In the eight or so years I’ve been working as an architect in Ireland, I’ve heard many interesting things said by the indigenous Irish contractor or builder. None of them quite as good as the Caribbean concept of ‘slantendicuar’ but quite good nonetheless. Well here are some of what I’ve heard and the appropriate responses by architect or client:
1. “Well, that’s the way we do it around here”
Response: “Well unfortunately you’ve been doing it wrong around here, do it as per the drawings and specification and as the way your employer is paying you to do it”
2. Well that’s the standard everybody gets around here.
Response: “I’m sorry but that level isn’t acceptable and you’re going to have to do better”
3. I’m losing money hand over fist already on this job
Response: Ignore, they’re not. They always say this.
4. What you should do here is this…. (when describing some great design change, change of material etc…)
Response: Be very wary, I try to take on board anything that the builder suggests but you need to ask yourself two fundamental questions:
1. Does this save the contractor money and thereby increases his profit (at your expense)
2. Does this save the contractor time and thereby increases his profit (at your expense)
5. We can work out what the price of that is at the end (when making variations during the build)
Response: An absolute no-no, get prices as you go; doing this at the end of a build is the worst time to do this; the build is finished and it’s very difficult at this stage to reconcile the prices, obviously at every variation there would have been an ‘Architects Instruction’ that defines what the variation was ~ I feel another blog post coming on AI’s and the time and effort it takes to run a job properly…
Comments welcome and would love to hear other great things said by contractors.
Ps obviously there’s a love~hate relationship between architect & contractor; it’s the builder than can create the most grief but it’s also the same person that builds the architects vision.
– Posted using BlogPress from my iPad
6 thoughts on “Things Irish Builders say & the correct responses…”
My favourite was two tilers on site on a Saturday morning.
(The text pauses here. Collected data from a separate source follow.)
(* ===== verification/CsiFetch.v ===== *)
(** * What a read verifies

    Proofs about the fetching half of [CsiPages], for any tags and any failures: a range
    that is verified has, for each of its pages, the checksum of the page as the reader
    sees it; and when nothing fails, a range is refused only if that is not so. *)

From stdpp Require Import base tactics list_numbers numbers option list.
From S2P Require Import Prelude CrcRegister OucCRC32C CsiCrc CsiStore CsiPages CsiTags CsiWrite.
#[local] Set Warnings "-clear-no-such-hyp".
Open Scope csi_scope.

Section fetch.
  Context {T : Type} `{TagstoreLaws T}.
  Context (mach : machine) (D tgs : list Z).
  Abbreviation MP := (M (csi T)).

(** The data file holds [D] and the store [tgs]; calls may fail. *)
Record seen (s : csi T) : Prop := {
  se_content : content (df s) = D;
  se_store : store_ok (ts_ s);
  se_tags : tags (ts_ s) = tgs }.

(** What a routine that only reads leaves as it is. *)
Record still (s s' : csi T) : Prop := {
  sl_seen : seen s';
  sl_quiet : quiet (df s) -> quiet (df s');
  sl_calm : calm (ts_ s) -> calm (ts_ s');
  sl_frame : frame s s' }.

(** [m] gives a value with [ok]; if it fails although no call does, then [bad]. *)
Definition fetches {A} (m : MP A) (s : csi T) (ok : A -> Prop) (bad : Prop) : Prop :=
  returns m s (fun r s' => still s s' /\
    match r with inl a => ok a | inr e => e < 0 /\ (quiet (df s) -> calm (ts_ s) -> bad) end).

Lemma still_refl s : seen s -> still s s.
Proof. by split. Qed.

Lemma still_trans s1 s2 s3 : still s1 s2 -> still s2 s3 -> still s1 s3.
Proof. intros [? ? ? Hf1] [? ? ? Hf2]. split; auto. by transitivity s2. Qed.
My carefully worked out tile layout around a carvery unit was replaced by ‘laying out by eye’. I pointed out the tiling they were laying was neither symetrical nor level. I instructed them to lift what they had done and screed the floor properly as they complained about its uneveness. They said it wasn’t in their quote. I pointed out I had written the specification and knew it was. They said they were here working Saturday. I said fine, come back Monday and discuss it with me and the project manager/site foremen.
Departure of one white van in a huff/puff of dust…
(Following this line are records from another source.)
Lemma recycled_wf s i g : wf s -> guards s !! i = Some g -> g_phase g = Removing [] ->
  wf (MkPages (RecycleRange (rp_ g) (R_ s)) (tracked s) (forupdate s) (rangeaddmtx_ s) None (<[i := set_phase Idle g]> (guards s))).
Proof.
  intros Hw Hg Hp. pose proof (w_guards _ Hw _ _ Hg) as Hgi. unfold guard_ok in Hgi. rewrite Hp in Hgi. destruct Hgi as (Hr & Hl).
  pose proof (proj1 (w_queue _ Hw)) as Hq. rewrite (removing_some _ _ _ _ Hg Hp Hr) in Hq.
  eapply (wf_put s _ i g); try done; cbn.
  - apply Hw.
  - split; [|done]. by apply recycled_ok.
  - same_guard Hw j h Hj Hh Hu' Hin.
    + split_and!; [done..|]. intros E. by destruct (u_lock _ _ Hu' E) as (_ & _ & _ & ?).
    + intros l E Hj'. congruence.
    + intros _ _. split_and!; [done..|]. by eapply locked_put.
  - intros p Hin. left. split; [done|]. unfold active. by rewrite Hp.
  - intros E. by left.
  - intros E. right. split; [done|]. intros [?|[? _]]; congruence.
Qed.

Lemma enter_wf s i g o : wf s -> guards s !! i = Some g -> g_phase g = Idle -> op_ok o -> rangeaddmtx_ s = None ->
  wf (MkPages (R_ s) (tracked s) (forupdate s) (Some i) (rmtx_ s) (<[i := MkGuard o Entering 0 0 false None]> (guards s))).
Proof.
  intros Hw Hg Hp Ho Hr. pose proof (w_guards _ Hw _ _ Hg) as Hgi. unfold guard_ok in Hgi. rewrite Hp in Hgi.
  eapply (wf_put s _ i g); try done; cbn.
  - apply Hw.
  - erewrite removing_put; [apply Hw|exact Hg|done|done| |]; unfold is_removing; cbn; rewrite ?Hp; tauto.
  - same_guard Hw j h Hj Hh Hu' Hin.
    + split_and!; [done..|]. intros E. by destruct (u_lock _ _ Hu' E) as (_ & _ & _ & ?).
    + congruence.
    + congruence.
  - intros p Hin. left. split; [done|]. unfold active. by rewrite Hp.
  - intros E. right. split; [done|]. intros [?|[? _]]; congruence.
Qed.

(** Waking the sleepers of a range whose count is zero now. *)
Lemma notify_fields q g : g_op (notify q g) = g_op g /\ rp_ (notify q g) = rp_ g /\ seen_ (notify q g) = seen_ g /\
  locked_ (notify q g) = locked_ g /\ set_ (notify q g) = set_ g /\ (active (notify q g) <-> active g) /\
  (g_phase (notify q g) = g_phase g \/ g_phase g = Asleep /\ g_phase (notify q g) = Waiting /\ rp_ g = q).
Proof.
  unfold notify, active. destruct (g_phase g) eqn:E; try (rewrite E; tauto). destruct (decide (rp_ g = q)); cbn; rewrite ?E; tauto.
Qed.

Section removal.
  Context (s : pages) (i : nat) (g : guard) (q : nat) (l : list nat) (woken : bool) (R : XrdOssCsiRanges).
  Hypothesis (Hw : wf s) (Hg : guards s !! i = Some g) (Hp : g_phase g = Removing (q :: l)) (Hub : unblock (rp_ g) q (R_ s) = (woken, R)).

Let g' : guard := set_phase (Removing l) g.
Let gs : list guard := if woken then notify q <$> guards s else guards s.
Let s' : pages := MkPages R (tracked s) (forupdate s) (rangeaddmtx_ s) (rmtx_ s) (<[i := g']> gs).
Let wake (h : guard) : guard := if woken then notify q h else h.

Lemma unblock_mutex : rmtx_ s = Some i /\ locked_ g = false.
Proof using All. pose proof (w_guards _ Hw _ _ Hg) as Hk. unfold guard_ok in Hk. by rewrite Hp in Hk. Qed.

Lemma unblock_queue : queue_ok (R_ s) (Some (rp_ g, q :: l)).
Proof using All. pose proof (proj1 (w_queue _ Hw)) as Hq. by rewrite (removing_some _ _ _ _ Hg Hp (proj1 unblock_mutex)) in Hq. Qed.

Lemma unblock_lookup j h' : guards s' !! j = Some h' ->
  (j = i /\ h' = g') \/ (j <> i /\ exists h, guards s !! j = Some h /\ h' = wake h).
Proof using All.
  intros Hj. apply lookup_put in Hj as [[<- <-]|[Hji Hj]]; [by left|right]. split; [done|]. unfold gs in Hj. unfold wake. destruct woken; [|eauto].
  rewrite list_lookup_fmap in Hj. destruct (guards s !! j) as [h|]; [|done]. injection Hj as <-. eauto.
Qed.

Lemma unblock_there j h : j <> i -> guards s !! j = Some h -> guards s' !! j = Some (wake h).
Proof using All.
  intros Hji Hj. cbn. rewrite list_lookup_insert_ne by done. unfold gs, wake. destruct woken; [|done]. by rewrite list_lookup_fmap, Hj.
Qed.

Lemma wake_fields h : g_op (wake h) = g_op h /\ rp_ (wake h) = rp_ h /\ seen_ (wake h) = seen_ h /\ locked_ (wake h) = locked_ h /\
  set_ (wake h) = set_ h /\ (active (wake h) <-> active h) /\
  (g_phase (wake h) = g_phase h \/ woken = true /\ g_phase h = Asleep /\ g_phase (wake h) = Waiting /\ rp_ h = q).
Proof using All.
  unfold wake. destruct woken; [|tauto]. destruct (notify_fields q h) as (? & ? & ? & ? & ? & ? & [?|(? & ? & ?)]); tauto.
Qed.

Lemma unblock_queued h : queued s h -> queued s' (wake h).
Proof using All.
  intros Hu. destruct (unblock_ok _ _ _ _ _ _ unblock_queue Hub) as (_ & Hrs & Hne & Hsp & _ & _).
  destruct (wake_fields h) as (E1 & E2 & E3 & E4 & E5 & _).
  assert (queued s' h) as [U1 U2 U3 U4 U5 U6].
  { apply (queued_same s); [done|cbn; rewrite Hrs; apply Hu| |done|].
    - cbn. destruct (decide (rp_ h = q)) as [->|Hx]; [done|by rewrite Hne].
    - intros E. split_and!; [done..|]. cbn. rewrite Hrs. by destruct (u_lock _ _ Hu E) as (_ & _ & _ & ?). }
  unfold g_pages, knows in U4, U5, U6. split; unfold g_pages, knows; rewrite ?E1, ?E2, ?E3, ?E4, ?E5; done.
Qed.

(** The count of a range changes only if it is [q], to one less. *)
Lemma unblock_count p : nBlockedBy (obj R p) = nBlockedBy (obj (R_ s) p) \/
  p = q /\ nBlockedBy (obj R q) = nBlockedBy (obj (R_ s) q) - 1 /\ 0 <= nBlockedBy (obj R q) /\ (woken = true <-> nBlockedBy (obj R q) = 0).
Proof using All.
  destruct (unblock_ok _ _ _ _ _ _ unblock_queue Hub) as (_ & _ & Hne & _ & Hnn & Hcase).
  destruct (decide (p = q)) as [->|E]; [|left; by rewrite Hne].
  destruct (conflicts _ _); [right; destruct Hcase as [Hc1 Hc2]; split_and!; [done|lia|done..]|left; destruct Hcase as [-> _]; done].
Qed.

Lemma unblock_guard_ok j h : guards s !! j = Some h -> guard_ok s' j (wake h).
Proof using All.
  intros Hh. pose proof (w_guards _ Hw _ _ Hh) as Hk. destruct (wake_fields h) as (E1 & E2 & E3 & E4 & E5 & E6 & E7).
  pose proof (unblock_queued h) as Hque. pose proof (unblock_count (rp_ h)) as Hnb. unfold guard_ok in *. destruct E7 as [E7|(W & Ea & Ew & Eq)].
  - rewrite E7, E1, E4, E3, E2, E5. destruct (g_phase h) eqn:Eh; [done..| | | | |done].
    + destruct Hk as (K1 & K2 & K3 & K4 & K5 & K6). split_and!; [done..|]. intros k x Hx.
      destruct (unblock_lookup k x Hx) as [[_ ->]|(_ & y & Hy & ->)]; [apply unblock_mutex|].
      destruct (wake_fields y) as (_ & _ & _ & -> & _). by eapply K6.
    + destruct Hk as (K1 & K2 & K3). split_and!; [auto| |done]. cbn. destruct Hnb as [->|(-> & _ & ? & _)]; done.
    + destruct Hk as (K1 & K2 & K3). split_and!; [auto| |done]. cbn. destruct Hnb as [->|(Eq & K4 & K5 & K6)]; [done|]. rewrite Eq in *.
      assert (nBlockedBy (obj R q) <> 0) as K7; [|lia]. intros K7. apply K6 in K7.
      unfold wake in E7. rewrite K7 in E7. unfold notify in E7. by rewrite Eh, decide_True in E7.
    + destruct Hk as (K1 & K2). split; [auto|]. cbn. destruct Hnb as [->|(Eq & K4 & K5 & _)]; [done|]. rewrite Eq in *. lia.
  - rewrite Ew, E2, E5. rewrite Ea in Hk. destruct Hk as (K1 & K2 & K3). split_and!; [auto|cbn|done].
    destruct Hnb as [->|(-> & _ & ? & _)]; [lia|done].
Qed.

Lemma unblock_wf : wf s'.
Proof using All.
  destruct unblock_mutex as [Hr Hl]. destruct (unblock_ok _ _ _ _ _ _ unblock_queue Hub) as (Hq' & Hrs & _).
  assert (~ active g) as Hna by (unfold active; rewrite Hp; tauto).
  assert (i < length gs)%nat as Hi by (apply lookup_lt_Some in Hg; unfold gs; destruct woken; by rewrite ?length_fmap).
  split.
  - apply Hw.
  - unfold removing. cbn. by rewrite Hr, list_lookup_insert_eq.
  - intros j h' Hj. destruct (unblock_lookup j h' Hj) as [[-> ->]|(Hji & h & Hh & ->)]; [done|]. by apply unblock_guard_ok.
  - intros p Hin. cbn in Hin. rewrite Hrs in Hin. destruct (w_owner _ Hw p Hin) as (j & h & Hj & Ha & Hrp).
    assert (j <> i) as Hji by (intros ->; apply Hna; congruence). destruct (wake_fields h) as (_ & E2 & _ & _ & _ & E6 & _).
    exists j, (wake h). split_and!; [by apply unblock_there|by apply E6|congruence].
  - intros j k h h' Hj Hk Ha Ha' He. destruct (unblock_lookup _ _ Hj) as [[-> ->]|(_ & x & Hx & ->)]; [done|].
    destruct (unblock_lookup _ _ Hk) as [[-> ->]|(_ & y & Hy & ->)]; [done|].
    destruct (wake_fields x) as (_ & E2 & _ & _ & _ & E6 & _), (wake_fields y) as (_ & F2 & _ & _ & _ & F6 & _).
    eapply (w_inj _ Hw); [exact Hx|exact Hy|by apply E6|by apply F6|congruence].
  - intros j k h h' Hj Hk Ha Ha'. destruct (unblock_lookup _ _ Hj) as [[-> ->]|(_ & x & Hx & ->)]; [cbn in Ha; congruence|].
    destruct (unblock_lookup _ _ Hk) as [[-> ->]|(_ & y & Hy & ->)]; [cbn in Ha'; congruence|].
    destruct (wake_fields x) as (_ & _ & _ & E4 & _), (wake_fields y) as (_ & _ & _ & F4 & _).
    eapply (w_locked _ Hw); [exact Hx|exact Hy|congruence..].
  - intros E. destruct (w_forupdate _ Hw E) as (j & h & Hj & Hh).
    assert (j <> i) as Hji by (intros ->; assert (h = g) as -> by congruence; destruct Hh as [?|[? _]]; congruence).
    destruct (wake_fields h) as (E1 & _ & _ & E4 & _ & _ & E7). exists j, (wake h). split; [by apply unblock_there|].
    rewrite E1, E4. destruct Hh as [Hh|[Hh Hh']]; [by left|right]. split; [|done]. destruct E7 as [->|(_ & ? & _)]; congruence.
Qed.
Looking at your comments mark I must reply I was a builder and now a student.
At all times these are all with in reason as you may have a very picky client going beyond good quality. As for hangers in price I find a lot of clients try to get you to do extras and don’t want to pay any extra not even with in reason, that’s why having a project manager on any half decent job is essential for the client as well as the builder. Standards are there for a reason and advice is generally given
with the clients best interest at heart especially not price 8 times out of 10 eg something the client may have over looked and easier to be done while the work is being carried out.
Everything is with in reason and a contract is important regardless of the size of job .
Good points, agree with picky clients and my job as Architect administering contract is as intermediary between Employer & Contractor to ensure that contractor is paid on variations the employer has asked for. Next blog post I think will be on Architects Instructions…
Comment – “I’m not changing that to suit you”.
Say nothing in response, just smile and issue the written instruction, citing the relevant clause of the building contract and stating that payment will be withheld until matters are rectified to the satisfaction of the certifying architect in accordance with details and/or instruction previously issued.
Fully agree, and I do this 100%, problem is when there’s:
A. No inspecting certifying architect for the course of the build
B. Where there’s no contract between Client & Contractor
I suspect Priory Hall has both A & B
The problem arises when the client & contractor & developer are effectively same person.
Good reason to employ a full team (including structural engineer etc…) throughout the entire build with the architect managing the contract.
Would be interesting to know %’s of certifying architects vs ‘Engineers’ on developments similar to Priory Hall
How about this one “You are a fucken prick” Do you need someone to explain that to you? Asshole.